Getting caught in the patterns of my own inner weaving can be embarrassing so I'll always conjure up some kind of enemy to help me not look at myself. To maintain the adversarial tensions that hold my web in form and in place, a reliable supply of enemies is needed. But enemies are high maintenance. It takes a lot of energy to keep them high enough on the spectrum of illusion so I can keep pretending they're real. I don't have that kind of energy. And if I start running out of enemies I'll have to do something to replenish the supply.

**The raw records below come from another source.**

(** Authorities and trust anchors: the comments ask for more. *)
Lemma documented_enforced x c ct : ct <> EE_CERT ->
  documented_profile x c ct <->
  enforced_profile x c ct /\ only_ext x NID_certificate_policies plain_policy_ext /\ dates_in_order c.
Proof.
  intros Hct. assert (Hbc : bc_documented x ct <-> bc_enforced x ct).
  { unfold bc_documented, bc_enforced. by rewrite (proj2 (Z.eqb_neq _ _) Hct). }
  split.
  - intros []. split; [|done]. constructor; try done; [by apply Hbc|by apply plain_policy|by apply in_order_ok].
  - intros ([] & Hp & Hd). constructor; try done. by apply Hbc.
Qed.

(** Object identifiers in good form, and bytes. *)
Record wf_cert (c : Certificate) : Prop := {
  wc_exts : wf_exts (extensions c);
  wc_sia : wf_sia c;
  wc_issuer : wf_name (tbs_issuer c);
  wc_subject : wf_name (tbs_subject c);
  wc_algs : wf_oid (cert_algorithm c) /\ wf_oid (tbs_signature c) /\ wf_oid (spki_algorithm c);
  wc_serial : bytes_ok (tbs_serialNumber c);
  wc_modulus : forall k, rsaPubKey c = Some k -> bytes_ok (rsa_modulus k) }.

Lemma load_same x : x_exts (x509v3_load_extensions d2i supported x) = x_exts x /\ x_version (x509v3_load_extensions d2i supported x) = x_version x.
Proof. unfold x509v3_load_extensions. by destruct (EXFLAG_SET _). Qed.

Lemma version_ok x : 0 <= rescert_version_chk x <-> x_version x = 2.
Proof. unfold rescert_version_chk. destruct (Z.eqb_spec (x_version x) 2); cbn; split; done || lia. Qed.

(** The flags say nothing that the other checks do not. *)
Lemma flags_follow x ct : is_type ct -> x_version x = 2 ->
  (if ct =? EE_CERT then no_ext x NID_basic_constraints else only_ext x NID_basic_constraints bc_ext) -> no_ext x NID_ext_key_usage ->
  (forall l, d2i (x_exts x) NID_ext_key_usage false <> Some (XExtKeyUsage l)) /\ bc_flag_ok d2i x ct.
Proof.
  intros Hct Hv Hbc Heku. split; [intros l; by rewrite (d2i_none _ Hd2i)|]. unfold bc_flag_ok. destruct (ct =? EE_CERT).
  - intros ca p. by rewrite (d2i_none _ Hd2i).
  - destruct Hbc as (e & E & _ & He). exists None. by rewrite (d2i_one _ Hd2i _ _ _ _ E), He.
Qed.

War is an idiot and bombs are dumb, really dumb. They say they've got smart ones, but don't believe them. Maybe some bombs aren't quite as dumb as others, but idiocy is purposefully and carefully bred into genus bombus. May no bomb fall on your head or your child's head or your neighbor's head or your neighbor's child's head or on the snail in your neighbor's garden.
Wars are really bad theater. They celebrate a telling lack of vision in the imagination department and a telling surplus in the denial department. Denial plants and tends the field whose harvest is war. Retribution is complicit with what it answers. It's the best ally of what it answers. I am my own enemy so the peace treaty is here on the table in front of me waiting for me to sign it. I wish I knew something for certain, but the only thing I know is I love who I love and there seems to be a problem. The solution is probably obvious. The meaning of life is in learning to see the obvious. That's a belief. It's not an actual knowing.

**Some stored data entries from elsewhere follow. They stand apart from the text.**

(* ===== verification/RpkiMft.v ===== *)
(** * Manifests and the objects they list
    ([src/lib/rpki/sqhl.c], [src/lib/rpki/sqcon.c], [src/lib/rpki/cms/roa_validate.c])

    A manifest lists files with their hashes. When it becomes valid, the objects
    of the database that it lists get the flag ONMAN if their file has that hash,
    and are removed if it has not; an object that is added later is compared with
    the manifest that lists it. Files, SHA-256 and the regular expressions of the
    server are parameters; a file that cannot be opened is [None], one that cannot
    be read is [Some None]. Texts fit their buffers. *)

From stdpp Require Import strings.
From S2P Require Import Prelude Sql RpkiObject CmsValidate Manifest RpkiDb RpkiVerify CrlProfile.

Local Open Scope est_scope.

Definition ERR_SCM_BADMFTDBHASH : Z := -142.
Definition HASHSIZE : Z := 256.

(** ** Hexadecimal texts *)

Definition ch (c : Z) : Ascii.ascii := Ascii.ascii_of_N (Z.to_N c).
Definition code (a : Ascii.ascii) : Z := Z.of_N (Ascii.N_of_ascii a).
Definition chars (l : list Z) : string := foldr (fun c s => String (ch c) s) EmptyString l.
Fixpoint codes (s : string) : list Z :=
  match s with EmptyString => [] | String a s => code a :: codes s end.

Definition hex_char (d : Z) : Z := if d <? 10 then 48 + d else 87 + d.
(** [%2.2x] *)
Definition hex_byte (b : Z) : list Z := [hex_char (b / 16); hex_char (b mod 16)].
(** [hexify] with [HEXIFY_NO]; the allocation succeeds. *)
Definition hexify (l : list Z) : list Z := if (length l =? 0)%nat then [48] else concat (map hex_byte l).

Definition hex_val (c : Z) : option Z :=
  if (48 <=? c) && (c <=? 57) then Some (c - 48)
  else if (97 <=? c) && (c <=? 102) then Some (c - 87)
  else if (65 <=? c) && (c <=? 70) then Some (c - 55)
  else None.

(** [%x] of [sscanf]: white space, a sign, [0x], digits (one at least). *)
Fixpoint hex_digits (s : list Z) (v : Z) : Z :=
  match s with
  | c :: s => match hex_val c with Some d => hex_digits s (16 * v + d) | None => v end
  | [] => v
  end.
Definition hex_number (s : list Z) : option Z :=
  match s with
  | c :: _ => match hex_val c with Some _ => Some (hex_digits s 0) | None => None end
  | [] => None
  end.
Definition scan_x (s : list Z) : option Z :=
  let s := skip_space s in
  let '(neg, s) := match s with
                   | c :: s' => if c =? 45 then (true, s') else if c =? 43 then (false, s') else (false, s)
                   | [] => (false, s)
                   end in
  let v := match s with
           | c :: x :: s' => if (c =? 48) && zin x [120; 88] then hex_number s' else hex_number s
           | _ => hex_number s
           end in
  match v with
  | Some v => Some (u32 (if neg : bool then - v else v))
  | None => None
  end.

(** The loop of [unhexify] over pairs of characters. *)
Fixpoint unhex_pairs (s : list Z) : option (list Z) :=
  match s with
  | a :: b :: s =>
      match scan_x [a; b] with
      | Some x =>
          if 256 <=? x then None
          else match unhex_pairs s with Some l => Some (x :: l) | None => None end
      | None => None
      end
  | _ => Some []
  end.
Definition unhexify (s : list Z) : option (list Z) :=
  if (length s =? 0)%nat || Nat.odd (length s) then None else unhex_pairs s.

Section mft.
Context (sql_ok : nat -> bool) (clock : nat -> option Z) (in_order : forall A, list A -> list A)
  (esc : string -> string).
Context (sha256 : list Z -> option (list Z)) (open_file : string -> option (option (list Z))).
Arguments in_order {A}.

(** ** Hashes *)

(** The result, and what is written to [inhash]. [None] is a write behind the
    buffer, which has two bytes more than the file. *)
Definition check_fileAndHash (fahp : FileAndHash) (contents : option (list Z)) (inhash : option (list Z))
    (inhashtotlen : Z) : option (Z * option (list Z)) :=
  match contents with
  | None => Some (ERR_SCM_BADFILE, None)
  | Some contents =>
      let given := match inhash with
                   | Some h => (0 <? length h)%nat && (length h <=? length contents + 2)%nat
                   | None => false
                   end in
      let hash := if given then inhash else sha256 contents in
      match hash with
      | None => Some (ERR_SCM_BADMKHASH, None)
      | Some h =>
          if (length contents + 2 <? length h)%nat then None
          else
            let hash_lth := Z.of_nat (length h) in
            let bit_lth := Z.of_nat (length (fah_hash fahp)) in
            if negb (hash_lth =? bit_lth - 1) || negb (bool_decide (drop 1 (fah_hash fahp) = h))
            then Some (ERR_SCM_BADMFTHASH, None)
            else
              Some (hash_lth,
                    match inhash with
                    | Some [] => if hash_lth <=? inhashtotlen then Some h else None
                    | _ => None
                    end)
      end
  end.

(** ** The objects of a manifest *)

(** The columns that are read, whatever the table. *)
Record mrow := mkMrow { m_id : Z; m_file : string; m_dir : string; m_flags : Z; m_hash : option string }.
Definition mrow_cert (c : cert_row) : mrow := mkMrow (c_id c) (c_file c) (c_dir c) (c_flags c) (c_hash c).
Definition mrow_crl (l : crl_row) : mrow := mkMrow (l_id l) (l_file l) (l_dir l) (l_flags l) (l_hash l).
Definition mrow_obj {P} (o : obj_row P) : mrow := mkMrow (o_id o) (o_file o) (o_dir o) (o_flags o) (o_hash o).
Definition rows_of (tb : tab) (t : tables) : list mrow :=
  match tb with
  | CertTab => map mrow_cert (certs t)
  | CrlTab => map mrow_crl (crls t)
  | RoaTab => map mrow_obj (roas t)
  | MftTab => map mrow_obj (mfts t)
  | GbrTab => map mrow_obj (gbrs t)
  end.

Definition file_table (file : string) : option tab :=
  if String.index 0 ".cer" file then Some CertTab
  else if String.index 0 ".crl" file then Some CrlTab
  else if String.index 0 ".roa" file then Some RoaTab
  else if String.index 0 ".gbr" file then Some GbrTab
  else None.

Definition man_where (file : string) (r : mrow) : bool :=
  String.eqb (m_file r) file && flag_test (m_flags r) SCM_FLAG_ONMAN false.

(** [update tab set flags=flags+ONMAN, hash=h where local_id=id] *)
Definition new_hash (h : option string) (old : option string) : option string :=
  match h with Some _ => h | None => old end.
Definition onman_cert (h : option string) (c : cert_row) : cert_row :=
  mkCert (c_id c) (c_file c) (c_dir c) (c_subject c) (c_issuer c) (c_sn c) (c_flags c + SCM_FLAG_ONMAN) (c_ski c)
    (c_aki c) (c_sig c) (c_from c) (c_to c) (c_sigval c) (new_hash h (c_hash c)).
Definition onman_crl (h : option string) (l : crl_row) : crl_row :=
  mkCrl (l_id l) (l_file l) (l_dir l) (l_issuer l) (l_aki l) (l_sig l) (l_snlen l) (l_sninuse l)
    (l_snlist l) (l_flags l + SCM_FLAG_ONMAN) (new_hash h (l_hash l)).
Definition onman_obj {P} (h : option string) (o : obj_row P) : obj_row P :=
  mkObj (o_id o) (o_file o) (o_dir o) (o_ski o) (o_flags o + SCM_FLAG_ONMAN) (o_data o) (new_hash h (o_hash o)).
Definition set_onman (tb : tab) (id : Z) (h : option string) (t : tables) : tables :=
  match tb with
  | CertTab => set_certs (map (fun c => if c_id c =? id then onman_cert h c else c) (certs t)) t
  | CrlTab => set_crls (map (fun l => if l_id l =? id then onman_crl h l else l) (crls t)) t
  | RoaTab => set_roas (map (fun o => if o_id o =? id then onman_obj h o else o) (roas t)) (roa_prefixes t) t
  | MftTab => set_mfts (map (fun o => if o_id o =? id then onman_obj h o else o) (mfts t)) t
  | GbrTab => set_gbrs (map (fun o => if o_id o =? id then onman_obj h o else o) (gbrs t)) t
  end.

(** The check of the file of [r], and the hash that is stored if it is new. *)
Definition check_listed (fahp : FileAndHash) (contents : option (list Z)) (r : mrow) : option (Z * option string) :=
  match fetched (m_hash r) with
  | EmptyString =>
      match check_fileAndHash fahp contents (Some []) (HASHSIZE / 2) with
      | None => None
      | Some (sta, out) =>
          (* [bytehash] is zero where nothing was written *)
          let bytehash := match out with Some h => h | None => [] end in
          let bytes := bytehash ++ replicate (Z.to_nat sta - length bytehash) 0 in
          Some (sta, if 0 <=? sta then Some (chars (hexify bytes)) else None)
      end
  | text =>
      match unhexify (codes text) with
      | None => Some (ERR_SCM_BADMFTDBHASH, None)
      | Some h =>
          match check_fileAndHash fahp contents (Some h) (HASHSIZE / 2) with
          | None => None
          | Some (sta, _) => Some (sta, None)
          end
      end
  end.

(** An object whose file has the wrong hash. *)
Definition drop_listed (fuel : nat) (tb : tab) (id : Z) : M unit :=
  match tb with
  | CertTab =>
      let* _ := searchscm sql_ok (@in_order) certs (fun c => c_id c =? s32 id)
                  (revoke_cert_and_children sql_ok clock (@in_order) esc fuel) in
      est_ret tt
  | _ => let* _ := deletebylid sql_ok tb id in est_ret tt
  end.

(** One round of the loop: [continue] and errors of statements have no effect. *)
Definition update_listed (fuel : nat) (fahp : FileAndHash) (file : string) (tb : tab) : M unit :=
  let* r := last_found sql_ok (@in_order) (rows_of tb) (man_where file) in
  match r with
  | None => est_ret tt
  | Some r =>
      if m_id r =? 0 then est_ret tt
      else
        match open_file (path_of (m_dir r) file) with
        | None => est_ret tt
        | Some contents =>
            let* c := or_undefined (check_listed fahp contents r) in
            let '(sta, h) := c in
            if 0 <=? sta then
              let* _ := statementscm_no_data sql_ok (set_onman tb (s32 (m_id r)) h) in est_ret tt
            else drop_listed fuel tb (m_id r)
        end
  end.

Fixpoint updateManifestObjs (fuel : nat) (l : list FileAndHash) : M Z :=
  match l with
  | [] => est_ret 0
  | fahp :: l =>
      if NAME_MAX + 1 <? Z.of_nat (length (fah_file fahp)) + 1 then est_ret ERR_SCM_BADMFTFILENAME
      else
        let file := chars (c_string (fah_file fahp)) in
        match file_table file with
        | None => updateManifestObjs fuel l
        | Some tb => update_listed fuel fahp file tb ;;; updateManifestObjs fuel l
        end
  end.

(** ** A new object *)

Context (files_regexp : string -> option (string -> bool)) (casn_manifest : string -> list FileAndHash).

(** [files_regexp name] is what the server makes of [files regexp binary] followed
    by the name in quotes, [None] if it rejects that. [casn_manifest] is the list of
    files after [get_casn_file], whose status is not looked at. *)
Definition addStateToFlags (flags : Z) (isValid : bool) (filename : string) (fullpath : option string) : M (Z * Z) :=
  let flags := Z.lor flags (if isValid then SCM_FLAG_VALIDATED else SCM_FLAG_NOCHAIN) in
  match fullpath with
  | None => est_ret (0, flags)
  | Some fullpath =>
      let* man := match files_regexp filename with
                  | None => let* _ := statementscm sql_ok in est_ret None
                  | Some m => last_found sql_ok (@in_order) mfts (fun o =>
                                m (mft_files (o_data o)) && flag_test (o_flags o) SCM_FLAG_VALIDATED true)
                  end in
      match man with
      | None => est_ret (0, flags)
      | Some man =>
          match find (fun fahp => bool_decide (fah_file fahp = codes filename))
                  (casn_manifest (path_of (o_dir man) (o_file man))) with
          | None => est_ret (0, flags)
          | Some fahp =>
              match open_file fullpath with
              | None => est_ret (0, flags)
              | Some contents =>
                  let* c := or_undefined (check_fileAndHash fahp contents None 0) in
                  est_ret (if 0 <=? fst c then 0 else fst c, Z.lor flags SCM_FLAG_ONMAN)
              end
          end
      end
  end.
End mft.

Yet wars seem to automatically grab the attention of the world, like they own our attention or something. It seems like the global attention is educated on adversarial dramas—wars and such. It isn't healthy. Someone should write a bad review.
If it were me, I'd reeducate the global attention on some non-adversarial theater. I'd put some great theater on the global stage. I'd take some of that bomb money, take a battered Palestinian town like Bethlehem, refurbish it, bring in new water (some kind of desalinization thing or catalytic thing so we can distance ourselves for a minute or two from adversarial water issues that compound and inflame the wounds in the Middle East), and I'd make it into a shining university, a model of ecological sanity and sustainability, a living monument to peace, a permanent planetary buffer against the thought of war surfacing ever again in any heart. That would start turning things around. You know it would. Here I am gray and frazzled and I still want to be a writer when I grow up. I wish someone would give me a job. They say some people actually make a living by putting pen to paper. Don't believe them. It's a cruel rumor. The ones who spread the rumor are the same ones who pour salt on wounds because they think it’s a fun thing to do. If it were me, I'd develop a bigger imagination for peace than for war. If we're not standing together in a vision of peace, who are we? What are we? Make an interesting and provocative peace or inherit war by default. To the ends of the Earth we will be visited by war drama after war drama after war drama until we enact a global peace drama whose light reaches the stars. Drop your veil O’ Bethlehem. Come the New Jerusalem.